• [What you are asked to do]: Among the lines below, restate word for word only those from the line with "mb_outbound : bounded OutboundMessage;" through the line with "λ b, MkBus (mb_inbound", with both end lines kept.

• [Saved data entries]:
_ _ _ _ _

(** The queue after [_put_bounded], and whether an entry was dropped *)
Definition put_bounded {A} (x : A) (q : bounded A) : bounded A * bool :=
  if queue_full q then match q_items q with [] => (put x q, false) | _ :: _ => (put x (behind q), true) end else (put x q, false).

(** ** The bus *)

(** A dispatch loop over one queue: not running, waiting for a message, or inside the
    callback with some index of the message's subscribers. *)
Inductive dispatcher (A : Type) :=
| Off
| Waiting
| Calling (m : A) (i : nat).
Arguments Off {A}.
Arguments Waiting {A}.
Arguments Calling {A}.

(** [dispatch_events]: about to look into the command queue or the event queue, or inside a
    handler. *)
Inductive event_dispatcher :=
| EventsOff
| Polling (commands : bool)
| Handling (commands : bool) (e : GatewayEvent) (i : nat).

(** The guard in front of the outbound queue: allowed or not, and the reason *)
Definition outbound_guard : Type := OutboundMessage → result (bool * string).

(** What leaves the bus: messages taken from a queue and the callbacks called with them. *)
Inductive bus_output :=
| TookInbound (m : InboundMessage)
| TookOutbound (m : OutboundMessage)
| TookReaction (m : ReactionMessage)
| TookEvent (e : GatewayEvent)
| SentOutbound (callback : nat) (m : OutboundMessage)
| SentReaction (callback : nat) (m : ReactionMessage)
| HandledEvent (handler : nat) (e : GatewayEvent).

Record message_bus := MkBus {
  mb_inbound : bounded InboundMessage;
  mb_outbound : bounded OutboundMessage;
  mb_reaction : bounded ReactionMessage;
  mb_events : bounded GatewayEvent;
  mb_commands : bounded GatewayEvent;
  mb_outbound_subscribers : gmap string (list nat);
  mb_reaction_subscribers : gmap string (list nat);
  mb_event_handlers : gmap string (list nat);
  mb_guard : option outbound_guard;
  mb_running : bool;
  mb_inbound_dropped : Z;
  mb_outbound_dropped : Z;
  mb_reaction_dropped : Z;
  mb_event_dropped : Z;
  mb_outbound_task : dispatcher OutboundMessage;
  mb_reaction_task : dispatcher ReactionMessage;
  mb_event_task : event_dispatcher;
  mb_log : list bus_output;
}.
#[export] Instance eta_message_bus : Updatable message_bus :=
  λ b, MkBus (mb_inbound b) (mb_outbound b) (mb_reaction b) (mb_events b) (mb_commands b) (mb_outbound_subscribers b)
         (mb_reaction_subscribers b) (mb_event_handlers b) (mb_guard b) (mb_running b) (mb_inbound_dropped b) (mb_outbound_dropped b)
         (mb_reaction_dropped b) (mb_event_dropped b) (mb_outbound_task b) (mb_reaction_task b) (mb_event_task b) (mb_log b).

(** [MessageBus.__init__] *)
Definition new_bus (inbound_maxsize outbound_maxsize reaction_maxsize event_maxsize : Z) : message_bus :=
  MkBus (new_queue inbound_maxsize) (new_queue outbound_maxsize) (new_queue reaction_maxsize) (new_queue event_maxsize) (new_queue 0)
    ∅ ∅ ∅ None false 0 0 0 0 Off Off EventsOff [].

Definition output (o : bus_output) (b : message_bus) : message_bus := b <| mb_log ::= (λ l, l ++ [o]) |>.

(** [_put_event_best_effort] *)
Definition put_event_best_effort (e : GatewayEvent) (b : message_bus) : message_bus :=
  let b := if queue_full (mb_events b)
           then match q_items (mb_events b) with
                | [] => b
                | _ :: _ => b <| mb_events ::= behind |> <| mb_event_dropped ::= Z.succ |>
                end
           else b in
  if queue_full (mb_events b) then b <| mb_event_dropped ::= Z.succ |> else b <| mb_events ::= put e |>.
(** One [write] call per item of [items]; the flags returned, in order. *)
Fixpoint write_all (items : list T) (rb : RingBuffer.t T)
  : RingBuffer.t T * list bool :=
  match items with
  | [] => (rb, [])
  | x :: rest =>
      let '(rb1, ok) := RingBuffer.write Size x rb in
      let '(rb2, oks) := write_all rest rb1 in
      (rb2, ok :: oks)
  end.

(** [n] [read] calls into the same variable [item]; the values delivered
    by the calls that returned [true], in order. *)
Fixpoint read_n (n : nat) (item : T) (rb : RingBuffer.t T)
  : RingBuffer.t T * list T :=
  match n with
  | O => (rb, [])
  | S n' =>
      let '(rb1, item1, ok) := RingBuffer.read Size item rb in
      let '(rb2, xs) := read_n n' item1 rb1 in
      (rb2, if ok then item1 :: xs else xs)
  end.

End RingBufferSequences.

(** ** message_bus.cpp: [reset_counters] in a run, and a whole drain *)

Section BusRuns.
Context {World : Type}.

(** The state of the subscribers once every tick of [ds] has gone through
    the callbacks [cbs], tick after tick. *)
Definition deliver_all (cbs : list (MessageBus.callback World))
           (ds : list MarketData) (w : World) : World :=
  fold_left (fun w' d => MessageBus.deliver cbs d w') ds w.

(** The calls of [cbs] on the ticks [ds]: tick after tick, and for each
    tick callback after callback. *)
Definition fan_out (cbs : list (MessageBus.callback World))
           (ds : list MarketData) : list (nat * MarketData) :=
  flat_map (fun d => map (fun i => (i, d)) (List.seq 0 (length cbs))) ds.

(** A call on the bus: one of [MessageBus.op], or [reset_counters()]. *)
Inductive call : Type :=
| Call (o : MessageBus.op World)
| CallReset.

(** The system and, next to it, the system as it was on return from the
    last [reset_counters()] (as constructed, before the first one). *)
Definition step_call (c : call)
           (st : MessageBus.system World * MessageBus.system World)
  : option (MessageBus.system World * MessageBus.system World) :=
  match c with
  | Call o =>
      match MessageBus.step o (fst st) with
      | Some s' => Some (s', snd st)
      | None => None
      end
  | CallReset =>
      let s' :=
        {| MessageBus.bus := MessageBus.reset_counters (MessageBus.bus (fst st));
           MessageBus.world := MessageBus.world (fst st);
           MessageBus.enqueued := MessageBus.enqueued (fst st);
           MessageBus.dequeued := MessageBus.dequeued (fst st) |} in
      Some (s', s')
  end.
Lemma names_rows_dummy (data : DataFrame) (h : Heap) :
  well_named data -> static h = static (map declared data) ->
  NoDup (map name (h ++ [dummy_variable])).
Proof.
  intros [Hnd [_ Hd]] E. rewrite map_app, (static_names _ _ E), names_declared.
  apply NoDup_snoc; assumption.
Qed.

(** ** The solve *)

(** With a profit in the table the objective has a term: no dummy variable
    is made, and the solver gets the built problem under the name [OBJ]. *)
Lemma solve_profitable (solver : Solver) (data : DataFrame) (n : string) (mm ml : Z)
                       (st : LpStatusCode) (h : Heap) (jv : Py.dict var) :
  well_named data -> profitable data -> static h = static (map declared data) ->
  solve solver (mkSession h (built_model n data mm ml st) jv)
  = Ok (mkSession
          (assignVarsVals (out_values (solver h (built_model "OBJ" data mm ml st))) h)
          (built_model "OBJ" data mm ml
                       (out_status (solver h (built_model "OBJ" data mm ml st))))
          jv).
Proof.
  intros Hw Hp E. unfold solve, fixObjective.
  cbn [heap model juice_vars built_model objective set_name terms].
  destruct (terms (affine (sum (items Profit 0 data)))) as [|t ts] eqn:Et;
    [exfalso; exact (terms_profitable data Hp Et)|].
  cbn [fixed_heap fixed_model wasNone dummy].
  change (rename_objective
            (mkProblem "Juice_Product_Mix" LpMaximize
               (Some (mkExpr (terms (affine (sum (items Profit 0 data))))
                             (constant (affine (sum (items Profit 0 data)))) (Some n)))
               [ ("Machine_Time", budget_constraint MachineTime data mm "Machine_Time");
                 ("Labor_Time", budget_constraint LaborTime data ml "Labor_Time") ]
               st None))
    with (built_model "OBJ" data mm ml st).
  rewrite names_distinct.
  - reflexivity.
  - exact (names_rows data h Hw E).
  - apply NoDup_dedup.
  - intros x Hx. rewrite (static_length _ _ E), length_map.
    exact (variables_built_lt _ _ _ _ _ _ Hx).
Qed.

(** What [fixObjective] makes of the built problem of a table without a
    profit. *)
Lemma fixObjective_constant (data : DataFrame) (n : string) (mm ml : Z)
                            (st : LpStatusCode) (h : Heap) :
  (forall r, In r data -> Profit r = 0) ->
  fixObjective h (built_model n data mm ml st)
  = mkFixed (h ++ [dummy_variable])
            (mkProblem "Juice_Product_Mix" LpMaximize
               (Some (mkExpr [(List.length h, 1)] 0 (Some n)))
               [ ("Machine_Time", budget_constraint MachineTime data mm "Machine_Time");
                 ("Labor_Time", budget_constraint LaborTime data ml "Labor_Time") ]
               st (Some (List.length h)))
            false (Some (List.length h)).
Proof.
  intros Hz. unfold fixObjective, built_model, set_name.
  cbn [objective terms]. rewrite (terms_constant data Hz).
  unfold get_dummyVar, LpVariable_new, set_objective, set_dummyVar.
  cbn [dummyVar fst snd pname sense objective constraints status addterm constant ename].
  rewrite (constant_affine_sum Profit data). reflexivity.
Qed.

(** Without a profit in the table the objective is a constant: the first
    solve makes the dummy variable, after the variables of the rows, hands
    it to the solver as the objective and leaves it there with the
    coefficient 0. *)
Lemma solve_constant (solver : Solver) (data : DataFrame) (n : string) (mm ml : Z)
                     (st : LpStatusCode) (h : Heap) (jv : Py.dict var) :
  well_named data -> (forall r, In r data -> Profit r = 0) ->
  static h = static (map declared data) ->
  solve solver (mkSession h (built_model n data mm ml st) jv)
  = Ok (mkSession
          (assignVarsVals
             (out_values (solver (h ++ [dummy_variable]) (constant_model 1 data mm ml st)))
             h ++ [dummy_variable])
          (constant_model 0 data mm ml
             (out_status (solver (h ++ [dummy_variable]) (constant_model 1 data mm ml st))))
          jv).
Proof.
  intros Hw Hz E. unfold solve.
  cbn [heap model juice_vars].
  rewrite (fixObjective_constant data n mm ml st h Hz), (static_length _ _ E), length_map.
  cbn [fixed_heap fixed_model wasNone dummy].
  change (rename_objective
            (mkProblem "Juice_Product_Mix" LpMaximize
               (Some (mkExpr [(List.length data, 1)] 0 (Some n)))
               [ ("Machine_Time", budget_constraint MachineTime data mm "Machine_Time");
                 ("Labor_Time", budget_constraint LaborTime data ml "Labor_Time") ]
               st (Some (List.length data))))
    with (constant_model 1 data mm ml st).
  rewrite names_distinct.
  - unfold restoreObjective.
    cbn [constant_model objective terms addterm constant ename set_objective set_status
         pname sense constraints status dummyVar].
    rewrite Nat.eqb_refl, assignVarsVals_dummy. reflexivity.
  - exact (names_rows_dummy data h Hw E).
  - apply NoDup_dedup.
  - intros x Hx. rewrite length_app, (static_length _ _ E), length_map. simpl.
    apply variables_constant_lt in Hx. lia.
Qed.

(** A later solve finds the dummy variable in the objective and keeps it. *)
Lemma solve_dummy (solver : Solver) (data : DataFrame) (mm ml : Z)
                  (st : LpStatusCode) (h : Heap) (jv : Py.dict var) :
  well_named data -> static h = static (map declared data) ->
  solve solver (mkSession (h ++ [dummy_variable]) (constant_model 0 data mm ml st) jv)
  = Ok (mkSession
          (assignVarsVals
             (out_values (solver (h ++ [dummy_variable]) (constant_model 0 data mm ml st)))
             h ++ [dummy_variable])
          (constant_model 0 data mm ml
             (out_status (solver (h ++ [dummy_variable]) (constant_model 0 data mm ml st))))
          jv).
Proof.
  intros Hw E. unfold solve, fixObjective.
  cbn [heap model juice_vars constant_model objective terms
       fixed_heap fixed_model wasNone dummy].
  change (rename_objective
            (mkProblem "Juice_Product_Mix" LpMaximize
               (Some (mkExpr [(List.length data, 0)] 0 (Some "OBJ")))
               [ ("Machine_Time", budget_constraint MachineTime data mm "Machine_Time");
                 ("Labor_Time", budget_constraint LaborTime data ml "Labor_Time") ]
               st (Some (List.length data))))
    with (constant_model 0 data mm ml st).
  rewrite names_distinct.
  - rewrite assignVarsVals_dummy. reflexivity.
  - exact (names_rows_dummy data h Hw E).
  - apply NoDup_dedup.
  - intros x Hx. rewrite length_app, (static_length _ _ E), length_map. simpl.
    apply variables_constant_lt in Hx. lia.
Qed.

_ _ _ _ _

• [Problem solution]:
  mb_outbound : bounded OutboundMessage;
  mb_reaction : bounded ReactionMessage;
  mb_events : bounded GatewayEvent;
  mb_commands : bounded GatewayEvent;
  mb_outbound_subscribers : gmap string (list nat);
  mb_reaction_subscribers : gmap string (list nat);
  mb_event_handlers : gmap string (list nat);
  mb_guard : option outbound_guard;
  mb_running : bool;
  mb_inbound_dropped : Z;
  mb_outbound_dropped : Z;
  mb_reaction_dropped : Z;
  mb_event_dropped : Z;
  mb_outbound_task : dispatcher OutboundMessage;
  mb_reaction_task : dispatcher ReactionMessage;
  mb_event_task : event_dispatcher;
  mb_log : list bus_output;
}.
#[export] Instance eta_message_bus : Updatable message_bus :=
  λ b, MkBus (mb_inbound b) (mb_outbound b) (mb_reaction b) (mb_events b) (mb_commands b) (mb_outbound_subscribers b)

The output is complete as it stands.